A volte sentiamo la tentazione di essere cristiani mantenendo una prudente distanza dalle piaghe del Signore. Ma Gesù vuole che tocchiamo la miseria umana, che tocchiamo la carne sofferente degli altri. Aspetta che rinunciamo a cercare quei ripari personali o comunitari che ci permettono di mantenerci a distanza dal nodo del dramma umano, affinché accettiamo veramente di entrare in contatto con l’esistenza concreta degli altri e conosciamo la forza della tenerezza. Quando lo facciamo, la vita ci si complica sempre meravigliosamente e viviamo l’intensa esperienza di essere popolo, l’esperienza di appartenere a un popolo (EG 270).
EG prende così le distanze da ogni forma di intellettualismo e di spiritualismo dalla fede, che sono due modi per ripararsi dalla vita. Una fede che fa i conti con la storia la toglie dalla sfera del privato e ne rivela immediatamente l’impatto sociale e politico.
Lo Spirito Santo
Il quarto lato della cornice è lo Spirito Santo. È l’ultimo capitolo di EG. Il testo è basato così su una bella inclusione: inizia con la gioia e termina ricordando che l’evangelizzazione è l’azione misteriosa dello Spirito e che l’annuncio da parte della comunità ecclesiale è un servizio di mediazione alla sua opera, una diaconia dello Spirito Santo. All’inizio sta la sorpresa gioiosa del dono, alla fine la gratuità di condividerlo sapendo che non è competenza nostra farlo accogliere, ma opera dello Spirito Santo. Al centro sta la conversione missionaria che manda la Chiesa fuori da sé (estroversa, non autoreferenziale, non impegnata a preservare se stessa).

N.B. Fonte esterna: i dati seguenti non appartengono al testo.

Lemma retry_loop_never_raises (net : network) (retries : Z) (attempts : list Z) :
  exists v, snd (retry_loop net retries attempts) = Ok v.
Proof.
  induction attempts as [|a rest IH]; cbn [retry_loop]; [now exists VNone|].
  destruct (loop_body net retries a) as [slept [v|]].
  - now exists v.
  - destruct (retry_loop net retries rest) as [trace r]. exact IH.
Qed.

Lemma retry_loop_run (net : network) (retries : nat) :
  forall (n first : nat),
    (first + n <= retries)%nat ->
    (forall i, (first <= i < first + n)%nat ->
       retried (classify net (Z.of_nat i)) = true) ->
    ((first + n)%nat = retries \/
     retried (classify net (Z.of_nat (first + n))) = false) ->
    retry_loop net (Z.of_nat retries)
      (map Z.of_nat (seq first (S retries - first)))
    = ((retries_before net first n ++ request net (Z.of_nat (first + n)%nat))%list,
       Ok (answer (classify net (Z.of_nat (first + n))))).
Proof.
  induction n as [|n IH]; intros first Hle Hretry Hend.
  - rewrite Nat.add_0_r in *. clear Hretry.
    replace (S retries - first)%nat with (S (retries - first)) by lia.
    cbn [seq map retry_loop retries_before flat_map app].
    rewrite loop_body_classify.
    destruct (classify net (Z.of_nat first)) eqn:Hk; cbn [retried] in Hend.
    + now rewrite app_nil_r.
    + now rewrite app_nil_r.
    + destruct Hend as [->|?]; [|discriminate]. rewrite Z.ltb_irrefl.
      now rewrite app_nil_r.
    + destruct Hend as [->|?]; [|discriminate]. rewrite Z.ltb_irrefl.
      replace (retries - retries)%nat with 0%nat by lia.
      cbn [seq map retry_loop]. now rewrite !app_nil_r.
  - replace (S retries - first)%nat with (S (S retries - S first)) by lia.
    cbn [seq map retry_loop].
    rewrite loop_body_classify.
    assert (Hlt : (Z.of_nat first <? Z.of_nat retries) = true)
      by (apply Z.ltb_lt; lia).
    rewrite Hlt.
    assert (Hr : retried (classify net (Z.of_nat first)) = true)
      by (apply Hretry; lia).
    replace (first + S n)%nat with (S first + n)%nat in * by lia.
    rewrite (IH (S first)); [| lia | intros i Hi; apply Hretry; lia | exact Hend].
    unfold retries_before. cbn [seq flat_map].
    destruct (classify net (Z.of_nat first)); cbn [retried] in Hr;
      try discriminate; cbn [pause]; now rewrite <- !app_assoc.
Qed.

Lemma range_seq (n : nat) :
  range (Z.of_nat n + 1) = map Z.of_nat (seq 0 (S n - 0)).
Proof.
  unfold range. replace (Z.to_nat (Z.of_nat n + 1)) with (S n - 0)%nat by lia.
  reflexivity.
Qed.
(** * Employee Management System GraphQL API: the resolvers of [server.js]

    A shallow embedding of the resolver layer of [src/server.js] (login,
    signup and the Employee operations) over an explicit model of the two
    Mongoose collections, with the properties of the specification stated
    and proved about it. *)

From Stdlib Require Import Floats ZArith.
From stdpp Require Import gmap strings list.

Open Scope string_scope.

(** ** JavaScript strings

    A JavaScript string is a sequence of UTF-16 code units; [length] is the
    number of code units, as [String.prototype.length] is. *)

Abbreviation jsstring := (list N).

(** An ASCII literal of the source as a JavaScript string. *)
Definition js (s : string) : jsstring :=
  Ascii.N_of_ascii <$> String.list_ascii_of_string s.

(** WhiteSpace and LineTerminator code units of ECMAScript: what
    [String.prototype.trim] strips and what [\s] matches. *)
Definition is_ws (c : N) : bool :=
  ((9 <=? c) && (c <=? 13) || (c =? 32) || (c =? 160) || (c =? 5760)
   || (8192 <=? c) && (c <=? 8202) || (c =? 8232) || (c =? 8233)
   || (c =? 8239) || (c =? 8287) || (c =? 12288) || (c =? 65279))%N.

Fixpoint trimStart (s : jsstring) : jsstring :=
  match s with
  | [] => []
  | c :: s' => if is_ws c then trimStart s' else s
  end.

Definition trimEnd (s : jsstring) : jsstring := rev (trimStart (rev s)).

(** [s.trim()] *)
Definition trim (s : jsstring) : jsstring := trimEnd (trimStart s).

(** [s.trim()] is the empty string. *)
Definition trim_is_empty (s : jsstring) : bool :=
  match trim s with [] => true | _ :: _ => false end.

(** [!x] for a string argument that may be missing: [undefined], [null] and
    the empty string are falsy. [None] stands for [undefined] and [null],
    which no resolver tells apart. *)
Definition js_not (x : option jsstring) : bool :=
  match x with
  | None => true
  | Some [] => true
  | Some (_ :: _) => false
  end.
Lemma stale_response_wins_v2_witness :
  let w' := run GalleryV2.handle GalleryV2.fetchArtworks_settle
              (overtaking 1 (GalleryV2.TypeSearch "mon") (GalleryV2.TypeSearch "monet")
                 (Success (page_of_three 1 eleven_pictured))
                 (Success (page_of_three 3 (twelve 25)))) GalleryV2.mounted in
  GalleryV2.searchTerm (ui w') = "monet"
  ∧ GalleryV2.artworks (ui w') = withImages eleven_pictured
  ∧ GalleryV2.hasMore (ui w') = true
  ∧ GalleryV2.loading (ui w') = false
  ∧ inflight w' = inflight GalleryV2.mounted.
Proof.
  apply (stale_response_wins_v2 GalleryV2.mounted "mon" "monet"
           (page_of_three 1 eleven_pictured) (page_of_three 3 (twelve 25)));
    discriminate.
Defined.

(** *** Paging *)

Lemma length_zero_false {A} (l : list A) : l ≠ [] -> (length l =? 0)%nat = false.
Proof. destruct l; [done|]. by intros _. Qed.

Lemma length_pos_true {A} (l : list A) : l ≠ [] -> (0 <? length l)%nat = true.
Proof. destruct l; [done|]. by intros _. Qed.

(** One Load More and its successful response, first version. *)
Lemma load_more_cycle_v1 s response :
  GalleryV1.error s = EmptyString ->
  GalleryV1.artworks s ≠ [] ->
  GalleryV1.hasMore s = true ->
  GalleryV1.loading s = false ->
  run GalleryV1.handle GalleryV1.fetchArtworks_settle
    [User GalleryV1.ClickLoadMore; Settles 0 (Success response)] (mkWorld s [])
  = mkWorld
      (GalleryV1.mkState (GalleryV1.artworks s ++ data response) false EmptyString
         (GalleryV1.searchTerm s) (GalleryV1.page s + 1) (morePages response)) [].
Proof.
  intros Herr Hart Hmore Hload. simpl.
  unfold GalleryV1.loadMoreRendered, GalleryV1.loadMoreDisabled, GalleryV1.view,
    GalleryV1.handleLoadMore.
  rewrite Herr, Hload, Hmore, (length_zero_false _ Hart). simpl.
  reflexivity.
Qed.

(** First version, nothing else in flight, the grid showing with
    [hasMore]: Load More clicked once per response, each response but
    the last reporting more pages, leaves the old list followed by the
    records of all the responses in order, the cursor advanced by the
    number of responses, and the last response's [hasMore]. *)
Theorem load_more_accumulates_v1 (responses : list ApiResponse) : ∀ s last,
  GalleryV1.error s = EmptyString ->
  GalleryV1.artworks s ≠ [] ->
  GalleryV1.hasMore s = true ->
  GalleryV1.loading s = false ->
  Forall (fun response => morePages response = true) responses ->
  run GalleryV1.handle GalleryV1.fetchArtworks_settle
    (loadMoreCycles GalleryV1.ClickLoadMore (responses ++ [last])) (mkWorld s [])
  = mkWorld
      (GalleryV1.mkState
         (GalleryV1.artworks s ++ concat (map data responses) ++ data last)
         false EmptyString (GalleryV1.searchTerm s)
         (GalleryV1.page s + Z.of_nat (length responses) + 1)
         (morePages last)) [].
Proof.
  induction responses as [|response rest IH]; intros s last Herr Hart Hmore Hload Hall.
  - change (loadMoreCycles GalleryV1.ClickLoadMore ([] ++ [last]))
      with [User GalleryV1.ClickLoadMore; Settles 0 (Success last)].
    rewrite (load_more_cycle_v1 s last) by done. simpl. by rewrite Z.add_0_r.
  - apply Forall_cons in Hall as [Hfirst Hrest].
    change (loadMoreCycles GalleryV1.ClickLoadMore ((response :: rest) ++ [last]))
      with ([User GalleryV1.ClickLoadMore; Settles 0 (Success response)]
            ++ loadMoreCycles GalleryV1.ClickLoadMore (rest ++ [last])).
    rewrite run_app, (load_more_cycle_v1 s response) by done.
    rewrite IH; simpl; try done.
    + rewrite <- !app_assoc. do 2 f_equal. lia.
    + intros [Hnil _]%app_eq_nil. done.
Qed.
Lemma binary_round_aux_nonneg prec emax m e l :
  0 ≤ m → SFnonneg (binary_round_aux prec emax false m e l).
Proof.
  intros Hm. unfold binary_round_aux.
  pose proof (shr_fexp_nonneg prec emax m e l Hm) as H1.
  destruct (shr_fexp prec emax m e l) as [mrs' e']. simpl in H1.
  pose proof (shr_fexp_nonneg prec emax _ e' loc_Exact
                (round_nearest_even_nonneg _ (loc_of_shr_record mrs') H1))
    as H2.
  destruct (shr_fexp prec emax _ e' loc_Exact) as [mrs'' e'']. simpl in H2.
  destruct (shr_m mrs'') as [|p|p]; [done| |lia].
  by destruct (_ <=? _).
Qed.

Lemma SFadd_nonneg prec emax x y :
  SFnonneg x → SFnonneg y → SFnonneg (SFadd prec emax x y).
Proof.
  destruct x as [sx|[]| |[] mx ex], y as [sy|[]| |[] my ey]; try done.
  - intros _ _. by destruct sx, sy.
  - intros _ _. unfold SFadd, cond_Zopp, binary_normalize.
    destruct (_ + _) as [|p|p] eqn:Hsum; [done| |lia].
    unfold binary_round. destruct (shl_align p _ _) as [mz ez].
    by apply binary_round_aux_nonneg.
Qed.

Lemma SFadd_comm prec emax x y : SFadd prec emax x y = SFadd prec emax y x.
Proof.
  destruct x as [[]|[]| |sx mx ex], y as [[]|[]| |sy my ey]; try done.
  unfold SFadd. by rewrite Z.add_comm, Z.min_comm.
Qed.

End Rounding.

(** The comparisons of such floats are those of a total order. *)
Ltac compare_cases :=
  unfold SFltb, SFleb, SFcompare;
  change (Pos.compare_cont Eq ?a ?b) with (Pos.compare a b);
  intros;
  repeat match goal with
    | |- context [Z.compare ?a ?b] => destruct (Z.compare_spec a b)
    | |- context [Pos.compare ?a ?b] => destruct (Pos.compare_spec a b)
    | H : context [Z.compare ?a ?b] |- _ => destruct (Z.compare_spec a b)
    | H : context [Pos.compare ?a ?b] |- _ => destruct (Pos.compare_spec a b)
    end;
  simpl in *; try done; lia.
Lemma matchVariantAt_sound (s tok : list N) :
  matchVariantAt s = Some tok ->
  exists post,
    s = tok ++ post /\ isVariantToken tok = true
    /\ match post with [] => True | c :: _ => isAlnum c = false end.
Proof.
  destruct s as [|m [|a [|t rest]]]; simpl; try discriminate.
  rewrite matHead_eqb.
  destruct (takeWhile_split isAlnum rest) as (post & Hrest & Hall & Hstop).
  destruct (((m =? 109) || (m =? 77)) && ((a =? 97) || (a =? 65))
            && ((t =? 116) || (t =? 84))) eqn:Hhead; simpl; [|discriminate].
  destruct (truthy (takeWhile isAlnum rest)) eqn:Hrun; [|discriminate].
  intros [= <-]. exists post. simpl. rewrite Hhead, Hrun, Hall.
  repeat split; [|exact Hstop]. do 3 f_equal. exact Hrest.
Qed.

Lemma matchVariantAt_complete (tok post : list N) :
  isVariantToken tok = true ->
  match post with [] => True | c :: _ => isAlnum c = false end ->
  matchVariantAt (tok ++ post) = Some tok.
Proof.
  destruct tok as [|m [|a [|t run]]]; simpl; try discriminate.
  intros Htok Hstop.
  apply andb_true_iff in Htok as [Htok Hall].
  apply andb_true_iff in Htok as [Hhead Hrun].
  rewrite matHead_eqb, Hhead, (takeWhile_app_stop _ _ _ Hall Hstop), Hrun.
  reflexivity.
Qed.

(** A token at the start of [s], even one that could be extended, makes
    the attempt at this position succeed. *)
Lemma matchVariantAt_token (tok post : list N) :
  isVariantToken tok = true -> matchVariantAt (tok ++ post) <> None.
Proof.
  destruct tok as [|m [|a [|t [|c run]]]]; simpl; try discriminate;
    try (rewrite !andb_false_r; discriminate).
  intros Htok.
  apply andb_true_iff in Htok as [Htok Hall].
  apply andb_true_iff in Hall as [Hc _].
  apply andb_true_iff in Htok as [Hhead _].
  rewrite matHead_eqb, Hhead, Hc. simpl. discriminate.
Qed.
(** X4. When the provider answers 404 the response is the 404 error whose
    message quotes the city as it was given, trimmed but in its own letter
    case; the body of the reply is never decoded, so the response is the
    same whatever it is, and the cache is left as it was. *)
Theorem upstream_404_quotes_the_city
    (cfg : Settings) (up : upstream) (m : mode) (request : Request)
    (w : world) (r : HttpResponse) :
  miss m request w ->
  outcome (reply cfg up m request) = Ok r ->
  status_code r = 404 ->
  handler m cfg up request w
  = (Ok (mkResponse
           (failure ("City " +:+ PyStr.dquote +:+ city_of request
                     +:+ PyStr.dquote +:+ " not found")) 404),
     after_call cfg up m request w)
  /\ cache (snd (handler m cfg up request w)) = cache w
  /\ List.filter is_write (new_events (handler m cfg up request) w) = [].
Proof.
  intros Hmiss Hout Hcode.
  pose proof (run_when_not_found cfg up m request w r Hmiss Hout Hcode)
    as Hrun.
  split; [exact Hrun|].
  apply (error_run_effects cfg up m request w _ _ Hrun). discriminate.
Qed.

Lemma upstream_404_witness :
  fst (handler Forecast Sample.cfg Scenario.not_found_reply
         (Sample.ask " Atlantis ") Sample.empty_world)
  = Ok (mkResponse
          (failure ("City " +:+ PyStr.dquote +:+ "Atlantis" +:+ PyStr.dquote
                    +:+ " not found")) 404).
Proof.
  pose proof (upstream_404_quotes_the_city Sample.cfg Scenario.not_found_reply
                Forecast (Sample.ask " Atlantis ") Sample.empty_world
                (mkHttpResponse 404 (Raise ValueError))) as H.
  destruct H as (Hrun & _).
  - split; vm_compute; reflexivity.
  - reflexivity.
  - reflexivity.
  - rewrite Hrun. reflexivity.
Defined.

(** X5. Any status of the provider other than 200 and 404 is answered with
    status 500 and the message of the mode, again without decoding the
    body and without touching the cache. *)
Theorem other_upstream_status_is_500
    (cfg : Settings) (up : upstream) (m : mode) (request : Request)
    (w : world) (r : HttpResponse) :
  miss m request w ->
  outcome (reply cfg up m request) = Ok r ->
  status_code r <> 200 ->
  status_code r <> 404 ->
  handler m cfg up request w
  = (Ok (mkResponse
           (failure (match m with
                     | Current => "Failed to fetch weather data"
                     | Forecast => "Failed to fetch forecast data"
                     end)) 500),
     after_call cfg up m request w)
  /\ cache (snd (handler m cfg up request w)) = cache w
  /\ List.filter is_write (new_events (handler m cfg up request) w) = [].
Proof.
  intros Hmiss Hout Hcode Hcode'.
  pose proof (run_when_upstream_error cfg up m request w r Hmiss Hout Hcode
                Hcode') as Hrun.
  split; [rewrite Hrun; now destruct m|].
  apply (error_run_effects cfg up m request w _ _ Hrun). discriminate.
Qed.

Lemma other_status_witness :
  fst (handler Current Sample.cfg (Sample.responds 401 (Raise ValueError))
         (Sample.ask "London") Sample.empty_world)
  = Ok (mkResponse (failure "Failed to fetch weather data") 500).
Proof.
  pose proof (other_upstream_status_is_500 Sample.cfg
                (Sample.responds 401 (Raise ValueError)) Current
                (Sample.ask "London") Sample.empty_world
                (mkHttpResponse 401 (Raise ValueError))) as H.
  destruct H as (Hrun & _).
  - split; vm_compute; reflexivity.
  - reflexivity.
  - discriminate.
  - discriminate.
  - rewrite Hrun. reflexivity.
Defined.

(** X6. A [requests] timeout raised anywhere inside the [try] statement is
    answered with status 408 and the same message by both handlers, and
    nothing is written to the cache. *)
Theorem timeout_is_408_in_both_handlers
    (cfg : Settings) (up : upstream) (m : mode) (request : Request)
    (w : world) :
  miss m request w ->
  raised_in_try cfg up m request = Some Timeout ->
  handler m cfg up request w
  = (Ok (mkResponse (failure "Request timeout. Please try again.") 408),
     after_call cfg up m request w)
  /\ cache (snd (handler m cfg up request w)) = cache w
  /\ List.filter is_write (new_events (handler m cfg up request) w) = [].
Proof.
  intros Hmiss Hraised.
  assert (Hrun : handler m cfg up request w
                 = (Ok request_timeout, after_call cfg up m request w)).
  { rewrite (run_when_raised cfg up m request w Timeout Hmiss Hraised).
    now destruct m. }
  split; [exact Hrun|].
  apply (error_run_effects cfg up m request w _ _ Hrun). discriminate.
Qed.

La cornice di EG potrebbe essere rappresentata da un quadro molto noto di Van Gogh, il seminatore. La parabola del seminatore è stata dipinta moltissime volte dall’artista, il quale era figlio di un pastore protestante, e il testo di Mc 4,3-9 fu proprio il primo che egli dovette commentare in un sermone festivo, nella sua veste di aiuto predicatore. In uno di questi dipinti si vede il seminatore che con la mano sinistra tiene sul cuore il sacco del seme, custodisce la Parola. Con la destra con gesto solenne, liturgico, la dona alla terra. Ma c’è un particolare: egli non segue i solchi dell’aratura e sbanda verso la sua sinistra, ancora pochi passi ed è oltre la cornice di destra, esce dal quadro. Egli va a gettare il seme verso i bordi, nelle periferie.
Possiamo allora dire che EG è la cornice apostolica della Chiesa e il suo lato destro la porta ad uscire, a sbandare verso la storia, a esporsi. Meglio una Chiesa accidentata che una Chiesa riparata.